In a time such as this, it may seem incredibly difficult for some to celebrate a holiday dedicated to giving thanks for the blessings and privileges in our daily lives. But in my opinion, the spirit of Thanksgiving is perhaps more important now than ever.
Thanksgiving has never been about the globe-trotting vacation we took this summer, or our latest shiny new purchase, or any of the other many excesses in our materialistic lives. Rather, this day is dedicated to expressing gratitude for the little things: family, friends, food, and of course, football. It’s about recognizing how privileged we are and finding ways to give back to those less fortunate in our communities. Thanksgiving is about introspection, reflection, and perhaps most importantly, focusing on what we have rather than what we may lack.
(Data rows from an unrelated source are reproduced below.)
(** * Invoke lowering of the Quick compiler: compiler/dex/quick/gen_invoke.cc

    A shallow embedding of the call-site code generator.  The routines of
    gen_invoke.cc only call mid-level utilities and "op" emitters of the
    backend; the embedding runs them in a small state-and-error monad whose
    state is the log of those utility calls, in program order.  A [LIR*] is
    the position in the log of the call that produced it.  Values returned
    by utilities that live outside this file (register allocator queries,
    target hooks) are read from the backend record of the compilation unit
    and may depend on everything logged so far. *)

From Stdlib Require Import ZArith List Bool Lia.
Import ListNotations.
Local Open Scope Z_scope.

(** ** Data model *)

Inductive InstructionSet := kNone | kArm | kThumb2 | kX86 | kMips.

Inductive InvokeType := kStatic | kDirect | kVirtual | kSuper | kInterface.

Inductive SpecialTargetRegister :=
  | kSelf | kSuspend | kLr | kPc | kSp
  | kArg0 | kArg1 | kArg2 | kArg3
  | kFArg0 | kFArg1 | kFArg2 | kFArg3
  | kRet0 | kRet1 | kInvokeTgt | kHiddenArg | kHiddenFpArg | kCount.

Inductive RegLocationType :=
  kLocDalvikFrame | kLocPhysReg | kLocCompilerTemp | kLocInvalid.

Inductive RegisterClass := kCoreReg | kFPReg | kAnyReg.

Inductive OpSize :=
  kWord | kLong | kSingle | kDouble | kUnsignedHalf | kSignedHalf
  | kUnsignedByte | kSignedByte.

Inductive OpKind :=
  kOpMov | kOpCmp | kOpAdd | kOpAdc | kOpSub | kOpNeg | kOpAnd | kOpXor
  | kOpLsr | kOpAsr | kOpRev | kOpRevsh | kOpBlx.

Inductive ConditionCode := kCondEq | kCondUlt | kCondUge | kCondGt.

Inductive MoveType := kMovA128FP | kMovU128FP | kMovLo128FP | kMovHi128FP.

Inductive MemBarrierKind := kLoadLoad | kStoreStore | kStoreLoad.

Inductive PseudoOpcode :=
  kPseudoIntrinsicRetry | kPseudoTargetLabel.

Inductive QuickEntrypoint :=
  | pInvokeStaticTrampolineWithAccessCheck
  | pInvokeDirectTrampolineWithAccessCheck
  | pInvokeSuperTrampolineWithAccessCheck
  | pInvokeVirtualTrampolineWithAccessCheck
  | pInvokeInterfaceTrampolineWithAccessCheck
  | pMemcpy | pIndexOf | pStringCompareTo.

Definition InstructionSet_eqb (a b : InstructionSet) : bool :=
  match a, b with
  | kNone, kNone | kArm, kArm | kThumb2, kThumb2 | kX86, kX86 | kMips, kMips => true
  | _, _ => false
  end.

Definition RegLocationType_eqb (a b : RegLocationType) : bool :=
  match a, b with
  | kLocDalvikFrame, kLocDalvikFrame | kLocPhysReg, kLocPhysReg
  | kLocCompilerTemp, kLocCompilerTemp | kLocInvalid, kLocInvalid => true
  | _, _ => false
  end.

(** [RegStorage]: a solo register or a pair. *)
Inductive RegStorageKind := kInvalid | k32BitSolo | k64BitSolo | k64BitPair.

Record RegStorage := mkRegStorage {
  rs_kind : RegStorageKind;
  GetReg : Z;
  GetHighReg : Z
}.
(** A trimmed name that is not empty neither starts nor ends with white
    space. *)
Lemma trim_ends s :
  JSString.trim s <> [] ->
  JSString.is_space (hd 0 (JSString.trim s)) = false /\
  JSString.is_space (last (JSString.trim s) 0) = false.
Proof.
  intros Hn. destruct (trim_spec s) as [_ [_ [_ [_ [_ [E|H]]]]]]; [contradiction|exact H].
Qed.

(** ** C7: validation of a create *)

(** [C7] For every create submission whose trimmed name is empty -- that
    is, whose name holds nothing but white space, the white space of
    [String.prototype.trim] (NO-BREAK SPACE and the other Unicode spaces
    included) -- or whose parsed amount is not strictly positive (zero
    included), [onAddTx] (and the legacy [onAddExpense]) returns before any
    storage request and leaves the whole world -- attachment store, record
    store, state -- as it was; the amount parser maps every negative and
    every non-finite Number to 0 and never yields a negative amount, and a
    create that does change the world puts a record with a strictly
    positive amount and a name that is not empty in the mirror. *)
Theorem C7_create_rejected_is_noop :
  (forall now f w,
      JSString.trim (Unified.f_name f) = [] \/ parseAmount (Unified.f_amount f) <= 0 ->
      Unified.onAddTx now f w = w) /\
  (forall LocalTZA now f w,
      JSString.trim (Legacy.f_name f) = [] \/ parseAmount (Legacy.f_amount f) <= 0 ->
      Legacy.onAddExpense LocalTZA now f w = w) /\
  (forall name, JSString.trim name = [] <-> forallb JSString.is_space name = true) /\
  (forall v, negative v = true \/ JSNumber.isFinite v = false -> parseAmount v = 0) /\
  (forall v, 0 <= parseAmount v) /\
  (forall now f w,
      Unified.onAddTx now f w <> w ->
      exists t, Unified.txs (Unified.st (Unified.onAddTx now f w)) = t :: Unified.txs (Unified.st w)
                /\ 0 < Unified.amount t /\ Unified.name t <> []).
Proof.
  split; [|split; [|split; [|split; [|split]]]].
  - intros now f w H. unfold Unified.onAddTx.
    replace (JSString.empty (JSString.trim (Unified.f_name f))
             || (parseAmount (Unified.f_amount f) <=? 0)) with true; [reflexivity|].
    symmetry. apply orb_true_iff. destruct H as [H|H].
    + left. now apply empty_nil.
    + right. now apply Z.leb_le.
  - intros tza now f w H. unfold Legacy.onAddExpense.
    replace (JSString.empty (JSString.trim (Legacy.f_name f))
             || (parseAmount (Legacy.f_amount f) <=? 0)) with true; [reflexivity|].
    symmetry. apply orb_true_iff. destruct H as [H|H].
    + left. now apply empty_nil.
    + right. now apply Z.leb_le.
  - exact trim_nil.
  - exact parseAmount_rejects.
  - exact parseAmount_nonneg.
  - intros now f w. unfold Unified.onAddTx.
    destruct (JSString.empty (JSString.trim (Unified.f_name f))
              || (parseAmount (Unified.f_amount f) <=? 0)) eqn:Hv.
    + intros H. now contradiction H.
    + intros _. apply orb_false_iff in Hv. destruct Hv as [Hn Hv]. apply Z.leb_gt in Hv.
      destruct (addAttachment now "document" (Unified.f_document f)
                  (addAttachment now "photo" (Unified.f_photo f) (Unified.db_attachments w, [])))
        as [atts refs].
      simpl. eexists. split; [reflexivity|]. simpl. split; [exact Hv|].
      intros E. apply empty_nil in E. congruence.
Qed.

(** A name of one NO-BREAK SPACE, an EM SPACE and a TAB with a valid amount
    and a receipt attached, and a blank name with amount 0: nothing is
    written; -5 and +Infinity parse to 0. *)
Lemma C7_witness :
  (JSString.trim (Unified.f_name spacesForm) = []
   \/ parseAmount (Unified.f_amount spacesForm) <= 0)
  /\ 0 < parseAmount (Unified.f_amount spacesForm)
  /\ Unified.onAddTx sampleNow spacesForm emptyUnified = emptyUnified
  /\ Unified.onAddTx sampleNow blankForm emptyUnified = emptyUnified
  /\ parseAmount (S754_finite true 5 0) = 0
  /\ parseAmount (S754_infinity false) = 0.
Proof.
  split; [left; reflexivity|].
  split; [reflexivity|].
  split; [apply (proj1 C7_create_rejected_is_noop); left; reflexivity|].
  split; [apply (proj1 C7_create_rejected_is_noop); right; discriminate|].
  split.
  - apply (proj1 (proj2 (proj2 (proj2 C7_create_rejected_is_noop)))). left. reflexivity.
  - apply (proj1 (proj2 (proj2 (proj2 C7_create_rejected_is_noop)))). right. reflexivity.
Defined.

(** A name of one NO-BREAK SPACE is rejected by every handler that
    validates a name: nothing is stored, nothing is thrown. *)
Example nbsp_name_is_rejected :
  Legacy.onAddExpense 0 sampleNow nbspForm emptyLegacy = emptyLegacy /\
  Legacy.updateExpense 0 sampleNow nbspEdit lunchEdit = Done lunchEdit /\
  Legacy.updateExpense 0 sampleNow nbspEdit staleEdit = Done staleEdit /\
  Unified.updateTx sampleNow nbspTxEdit staleEditTx = Unified.Returned.
Proof. repeat split. Qed.

(** White space at the ends of a name is not stored, whatever its kind. *)
Example stored_names_are_trimmed :
  map Legacy.name
    (IDB.getAll (Legacy.db_expenses (Legacy.onAddExpense 0 sampleNow cafeForm emptyLegacy)))
  = [JSString.literal "Cafe"] /\
  map Unified.name
    (IDB.getAll (Unified.db_transactions (Unified.onAddTx sampleNow cafeTxForm emptyUnified)))
  = [JSString.literal "Cafe"].
Proof. split; reflexivity. Qed.
(** * A shallow embedding of [bridge_model.py]

    The program builds a parametric steel-girder bridge out of calls to an
    external CAD kernel.  This development embeds the layout arithmetic, the
    component classes and the methods of [BridgeModel], and proves what the
    specification says about them.

    Modelling conventions.
    - Python [int] parameters are [Z]; every configuration in the sources
      ([main] and the test configurations) is made of integers.
    - Python's true division [/] yields a [float].  The model of
      [BridgeModel] divides exactly in [Q] and compares numbers with
      [Qeq], as Python's [==] compares an [int] and a [float] by value.
      A second model of [compute_layout], [compute_layout_float], takes
      Python numbers, [int] or [float], and rounds every [float] result
      to binary64; the two give the same positions while
      [|spacing * (n_girders - 1)|] is below [2^53]
      (lemma [compute_layout_float_exact]), and differ beyond.
    - The CAD kernel is external.  A shape is the term of kernel calls that
      built it ([MakeBox], [Fuse], [Transform], [Compound]); the kernel's own
      failures are not modelled.  [positive_boxes] tells whether a shape
      asks the kernel for boxes of positive dimensions only.
    - A method mutates [self] and may raise: it is a function from the
      object to a [result] holding the updated object or the exception. *)

From Stdlib Require Import ZArith QArith Qabs Qround Qpower Lqa Lia List String
  Bool.
Import ListNotations.

(** ** Exceptions and the error monad *)

Inductive exn : Type :=
| AttributeError
| TypeError
| IndexError
| OverflowError
| ZeroDivisionError.

Inductive result (A : Type) : Type :=
| Ok (a : A)
| Raise (e : exn).

Arguments Ok {A} a.
Arguments Raise {A} e.

Definition bind {A B : Type} (r : result A) (k : A -> result B) : result B :=
  match r with
  | Ok a => k a
  | Raise e => Raise e
  end.

Notation "x <- r ;; k" := (bind r (fun x => k))
  (at level 61, r at next level, right associativity).

(** An attribute that [__init__] does not create is absent until a method
    assigns it; reading it before raises [AttributeError]. *)
Definition getattr {A : Type} (o : option A) : result A :=
  match o with
  | Some a => Ok a
  | None => Raise AttributeError
  end.

(** [l[i]] on a Python list (non-negative index). *)
Definition getitem {A : Type} (l : list A) (i : nat) : result A :=
  match nth_error l i with
  | Some a => Ok a
  | None => Raise IndexError
  end.

(** The object at index [i] of a list, replaced by its mutated state. *)
Fixpoint setitem {A : Type} (l : list A) (i : nat) (a : A) : list A :=
  match l, i with
  | [], _ => []
  | _ :: t, O => a :: t
  | h :: t, S j => h :: setitem t j a
  end.

(** [range(n)] for an [int] [n]: empty when [n <= 0]. *)
Definition range (n : Z) : list Z :=
  map Z.of_nat (seq 0 (Z.to_nat n)).

(** ** Module-level parameters *)

Definition SPAN_LENGTH_L : Z := 12000.
Definition N_GIRDERS : Z := 3.
Definition GIRDER_CENTROID_SPACING : Z := 3000.
Definition GIRDER_OFFSET_FROM_EDGE : Z := 500.
Definition SKEW_ANGLE : Z := 10.

Definition GIRDER_SECTION_D : Z := 900.
Definition GIRDER_SECTION_BF : Z := 300.
Definition GIRDER_SECTION_TF : Z := 16.
Definition GIRDER_SECTION_TW : Z := 10.

Definition DECK_THICKNESS : Z := 200.

Definition PARAPET_WIDTH : Z := 300.
Definition PARAPET_HEIGHT : Z := 1000.

Definition SHOW_AXES : bool := true.
Definition BACKGROUND_COLOR : string := "white".

Definition SAVE_STEP : bool := true.
Definition STEP_FILENAME : string := "bridge_model.step".
Definition SAVE_BREP : bool := true.
Definition BREP_FILENAME : string := "bridge_model.brep".

(** ** The kernel: vectors, transformations and shapes *)

Record gp_Vec : Type := mk_gp_Vec { vx : Q; vy : Q; vz : Q }.

Record gp_Ax1 : Type := mk_gp_Ax1 { ax_point : gp_Vec; ax_direction : gp_Vec }.

(** A [gp_Trsf] after [SetTranslation] or [SetRotation].  The rotation keeps
    the angle in degrees, as [rotate] receives it; the source converts it
    with [math.radians] on the way to the kernel. *)
Inductive gp_Trsf : Type :=
| SetTranslation (v : gp_Vec)
| SetRotation (axis : gp_Ax1) (angle_deg : Q).

#[warnings="-register-all"]
Inductive Shape : Type :=
| BRepPrimAPI_MakeBox (dx dy dz : Q)
| BRepAlgoAPI_Fuse (a b : Shape)
| BRepBuilderAPI_Transform (s : Shape) (t : gp_Trsf)
| TopoDS_Compound (children : list Shape).

Definition is_rotation (t : gp_Trsf) : bool :=
  match t with
  | SetTranslation _ => false
  | SetRotation _ _ => true
  end.

(** Whether a rotation was applied anywhere in the construction of a shape. *)
Fixpoint has_rotation (s : Shape) : bool :=
  match s with
  | BRepPrimAPI_MakeBox _ _ _ => false
  | BRepAlgoAPI_Fuse a b => has_rotation a || has_rotation b
  | BRepBuilderAPI_Transform s' t => is_rotation t || has_rotation s'
  | TopoDS_Compound children => existsb has_rotation children
  end.

(** ** Factory functions *)

Definition create_i_section (d bf tf tw length : Z) : Shape :=
  let web_height := (d - 2 * tf)%Z in
  let bottom_flange :=
    BRepPrimAPI_MakeBox (inject_Z length) (inject_Z bf) (inject_Z tf) in
  let top_flange :=
    BRepPrimAPI_MakeBox (inject_Z length) (inject_Z bf) (inject_Z tf) in
  let trsf := SetTranslation (mk_gp_Vec 0 0 (inject_Z (d - tf))) in
  let top_flange := BRepBuilderAPI_Transform top_flange trsf in
  let web :=
    BRepPrimAPI_MakeBox (inject_Z length) (inject_Z tw) (inject_Z web_height) in
  let trsf :=
    SetTranslation (mk_gp_Vec 0 (inject_Z (bf - tw) / 2) (inject_Z tf)) in
  let web := BRepBuilderAPI_Transform web trsf in
  let shape := BRepAlgoAPI_Fuse bottom_flange top_flange in
  let shape := BRepAlgoAPI_Fuse shape web in
  shape.

Definition create_rectangular_prism (width height length : Z) : Shape :=
  BRepPrimAPI_MakeBox (inject_Z length) (inject_Z width) (inject_Z height).

(** ** The component classes *)

(** The base class: what every component inherits. *)
Class BridgeComponent (C : Type) : Type := {
  get_shape : C -> option Shape;
  set_shape : C -> Shape -> C
}.

(** The kernel's transform of a shape that was never set ([None]) is a
    [TypeError]. *)
Definition translate {C : Type} `{BridgeComponent C}
    (self : C) (dx dy dz : Q) : result C :=
  match get_shape self with
  | None => Raise TypeError
  | Some s =>
      let trsf := SetTranslation (mk_gp_Vec dx dy dz) in
      Ok (set_shape self (BRepBuilderAPI_Transform s trsf))
  end.

Definition rotate {C : Type} `{BridgeComponent C}
    (self : C) (axis_point axis_direction : gp_Vec) (angle_deg : Q)
    : result C :=
  match get_shape self with
  | None => Raise TypeError
  | Some s =>
      let axis := mk_gp_Ax1 axis_point axis_direction in
      let trsf := SetRotation axis angle_deg in
      Ok (set_shape self (BRepBuilderAPI_Transform s trsf))
  end.

Module Girder.
Record t : Type := mk {
  d : Z; bf : Z; tf : Z; tw : Z; length : Z;
  shape : option Shape
}.

Definition init (d bf tf tw length : Z) : t :=
  mk d bf tf tw length None.

#[global] Instance component : BridgeComponent t := {
  get_shape g := shape g;
  set_shape g s := mk (d g) (bf g) (tf g) (tw g) (length g) (Some s)
}.

Definition create_geometry (self : t) : t :=
  set_shape self
    (create_i_section (d self) (bf self) (tf self) (tw self) (length self)).
End Girder.

Module Deck.
Record t : Type := mk {
  width : Z; thickness : Z; length : Z;
  shape : option Shape
}.

Definition init (width thickness length : Z) : t :=
  mk width thickness length None.

#[global] Instance component : BridgeComponent t := {
  get_shape k := shape k;
  set_shape k s := mk (width k) (thickness k) (length k) (Some s)
}.

Definition create_geometry (self : t) : t :=
  set_shape self
    (create_rectangular_prism (width self) (thickness self) (length self)).
End Deck.

Module Parapet.
Record t : Type := mk {
  width : Z; height : Z; length : Z;
  shape : option Shape
}.

Definition init (width height length : Z) : t :=
  mk width height length None.

#[global] Instance component : BridgeComponent t := {
  get_shape p := shape p;
  set_shape p s := mk (width p) (height p) (length p) (Some s)
}.

Definition create_geometry (self : t) : t :=
  set_shape self
    (create_rectangular_prism (width self) (height self) (length self)).
End Parapet.


(** ** The bridge model *)

(** The attributes of a [BridgeModel].  [deck_width], [girder_positions_y]
    and [deck_z_level] are created by [compute_layout], not by [__init__]. *)
Record BridgeModel : Type := mkBridgeModel {
  span_length : Z;
  n_girders : Z;
  spacing : Z;
  overhang : Z;
  skew_angle : Z;
  girder_section_d : Z;
  girder_section_bf : Z;
  girder_section_tf : Z;
  girder_section_tw : Z;
  deck_thickness : Z;
  girders : list Girder.t;
  parapets : list Parapet.t;
  deck : option Deck.t;
  assembly_shape : option Shape;
  deck_width : option Z;
  girder_positions_y : option (list Q);
  deck_z_level : option Z
}.

Definition set_girders (self : BridgeModel) (v : list Girder.t) :=
  mkBridgeModel (span_length self) (n_girders self) (spacing self)
    (overhang self) (skew_angle self) (girder_section_d self)
    (girder_section_bf self) (girder_section_tf self)
    (girder_section_tw self) (deck_thickness self)
    v (parapets self) (deck self) (assembly_shape self)
    (deck_width self) (girder_positions_y self) (deck_z_level self).

Definition set_parapets (self : BridgeModel) (v : list Parapet.t) :=
  mkBridgeModel (span_length self) (n_girders self) (spacing self)
    (overhang self) (skew_angle self) (girder_section_d self)
    (girder_section_bf self) (girder_section_tf self)
    (girder_section_tw self) (deck_thickness self)
    (girders self) v (deck self) (assembly_shape self)
    (deck_width self) (girder_positions_y self) (deck_z_level self).

Definition set_deck (self : BridgeModel) (v : Deck.t) :=
  mkBridgeModel (span_length self) (n_girders self) (spacing self)
    (overhang self) (skew_angle self) (girder_section_d self)
    (girder_section_bf self) (girder_section_tf self)
    (girder_section_tw self) (deck_thickness self)
    (girders self) (parapets self) (Some v) (assembly_shape self)
    (deck_width self) (girder_positions_y self) (deck_z_level self).

Definition set_assembly_shape (self : BridgeModel) (v : Shape) :=
  mkBridgeModel (span_length self) (n_girders self) (spacing self)
    (overhang self) (skew_angle self) (girder_section_d self)
    (girder_section_bf self) (girder_section_tf self)
    (girder_section_tw self) (deck_thickness self)
    (girders self) (parapets self) (deck self) (Some v)
    (deck_width self) (girder_positions_y self) (deck_z_level self).

Definition set_deck_width (self : BridgeModel) (v : Z) :=
  mkBridgeModel (span_length self) (n_girders self) (spacing self)
    (overhang self) (skew_angle self) (girder_section_d self)
    (girder_section_bf self) (girder_section_tf self)
    (girder_section_tw self) (deck_thickness self)
    (girders self) (parapets self) (deck self) (assembly_shape self)
    (Some v) (girder_positions_y self) (deck_z_level self).
(** The user service answers every lookup from the table as it is after
    [UserService.bob] signed up. *)
Definition after_signup : Env :=
  mkEnv (fun url =>
           answer_of (UserService.GetUser UserService.up (itoa 2)
                        (snd (UserService.CreateUser UserService.up
                                (UserService.Json UserService.bob)
                                UserService.d0))))
        (fun _ _ _ => Answers 200) None None 1000.

Definition for_bob : Order := mkOrder 0 2 "book" 1 10%float "" 0.

End Wiring.

(** ** The single-binary application, monolithic-app/main.go *)

Module Monolith.

(** [type User struct], [type Order struct], [type Payment struct] *)
Record User := mkUser {
  User_ID : Z;
  User_Name : string;
  User_Email : string
}.

Record Order := mkOrder {
  Order_ID : Z;
  Order_UserID : Z;
  Order_Product : string;
  Order_Amount : float64
}.

Record Payment := mkPayment {
  Payment_ID : Z;
  Payment_OrderID : Z;
  Payment_Amount : float64;
  Payment_Status : string
}.

(** [var db *sql.DB]: the three tables behind the one connection, each with
    the next value of the sequence behind its [id] (the DDL is not in the
    source; no INSERT supplies an [id], so the store assigns it). *)
Record DB := mkDB {
  users : list User;
  users_next : Z;
  orders : list Order;
  orders_next : Z;
  payments : list Payment;
  payments_next : Z
}.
So, this year, I hope that you will join me in casting aside our frustration with what opportunities we may have missed out on, and contemplate all of the things which we have perhaps taken for granted in 2020 and in years past:
Let us give thanks to those brave Americans all across the country who have put their health and safety on the line to serve others in the face of this deadly pandemic - doctors, nurses, police officers, firefighters, and teachers surely come to mind. Let us not forget grocery store employees, truckers, delivery people, and all other workers who we now know are truly “essential.”
Let us be grateful for the hard and miraculous work being done by researchers striving to swiftly develop vaccines and therapeutic treatments for this virus.
Let us feel appreciation for our fellow Americans who have changed their routines, worn masks, and practiced social distancing in order to help keep one another healthy.
Let us see that though we may have had other dreams as to how our years would go, that many of us have been able to spend valuable time with our immediate family members and make cherished memories with them along the way.
Let us express gratitude for the food on our plates and recognize that too many of our neighbors are struggling to make ends meet, and let us rededicate ourselves to helping them in any way we can through selfless acts of kindness.
Let us remain thankful for the good fortune we have to live in the United States of America, the greatest nation on the face of the Earth. As Ronald Reagan said in his 1983 Thanksgiving proclamation, “Although we are a pluralistic society, the giving of thanks can be a true bond of unity among our people. We can unite in gratitude for our individual freedoms and individual faiths. We can be united in gratitude for our nation’s peace and prosperity when so many in this world have neither.”
And of course, above all, let us remember to value each day as a blessing and trust that, though we may presently be enduring hardships, this too shall pass.
With the nation still reeling from the aftermath of 9/11 in 2001, President George W. Bush issued one of the most poignant Thanksgiving proclamations ever penned. We can still draw great inspiration from his words today: “In thankfulness and humility, we acknowledge, especially now, our dependence on One greater than ourselves. On this day of Thanksgiving, let our thanksgiving be revealed in the compassionate support we render to our fellow citizens who are grieving unimaginable loss; and let us reach out with care to those in need of food, shelter, and words of hope. May Almighty God, who is our refuge and our strength in this time of trouble, watch over our homeland, protect us, and grant us patience, resolve, and wisdom in all that is to come.”
I hope that you and your family have a meaningful, restful, and fulfilling Thanksgiving holiday, and I look forward to us being able to break bread with one another once again next year.